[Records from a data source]
>>>>

(** Lines 114-160.  The function returns [True] or falls off its end
    ([None], which its caller takes as false): [false] stands for
    that. *)
Definition _attempt_bundled_install (editor_command editor_name : string)
    : io bool :=
  try_except
    ('(vsix_path, there) ← bundled_vsix;
     if there : bool then
       process ← subprocess_run
         [editor_command; "--install-extension"; vsix_path; "--force"];
       let '(returncode, _, stderr) := process in
       if (returncode =? 0)%Z then
         print ("INFO: Bundled " +:+ editor_name
                +:+ " extension installed successfully.");;
         mret true
       else
         logger_debug ("Bundled .vsix installation failed: " +:+ strip stderr);;
         mret false
     else
       logger_debug ("Bundled .vsix not found at " +:+ vsix_path +:+ ".");;
       mret false)
    (λ e, logger_warning
            ("Could not auto-install extension. Please make sure " +:+ DQ
             +:+ "code" +:+ DQ +:+ " command is in PATH. Error: " +:+ str e);;
          mret false).

(** Lines 14-23. *)
Definition is_vscode_like (env : gmap string string) : bool :=
  bool_decide (env !! "TERM_PROGRAM" = Some "vscode").

Definition is_windsurf (env : gmap string string) : bool :=
  bool_decide (env !! "__CFBundleIdentifier" = Some "com.exafunction.windsurf")
  || is_substring "windsurf" (lower (default EmptyString (env !! "PATH")))
  || existsb (λ val, is_substring "windsurf" (lower val))
             ((map_to_list env).*2).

<<<<

### [YOUR INSTRUCTIONS]
Quote, word for word, every line from the top of the entries through the line that holds "command is in".

### [RESPONSE BOX]
(** Lines 114-160.  The function returns [True] or falls off its end
    ([None], which its caller takes as false): [false] stands for
    that. *)
Definition _attempt_bundled_install (editor_command editor_name : string)
    : io bool :=
  try_except
    ('(vsix_path, there) ← bundled_vsix;
     if there : bool then
       process ← subprocess_run
         [editor_command; "--install-extension"; vsix_path; "--force"];
       let '(returncode, _, stderr) := process in
       if (returncode =? 0)%Z then
         print ("INFO: Bundled " +:+ editor_name
                +:+ " extension installed successfully.");;
         mret true
       else
         logger_debug ("Bundled .vsix installation failed: " +:+ strip stderr);;
         mret false
     else
       logger_debug ("Bundled .vsix not found at " +:+ vsix_path +:+ ".");;
       mret false)
    (λ e, logger_warning
            ("Could not auto-install extension. Please make sure " +:+ DQ
             +:+ "code" +:+ DQ +:+ " command is in PATH. Error: " +:+ str e);;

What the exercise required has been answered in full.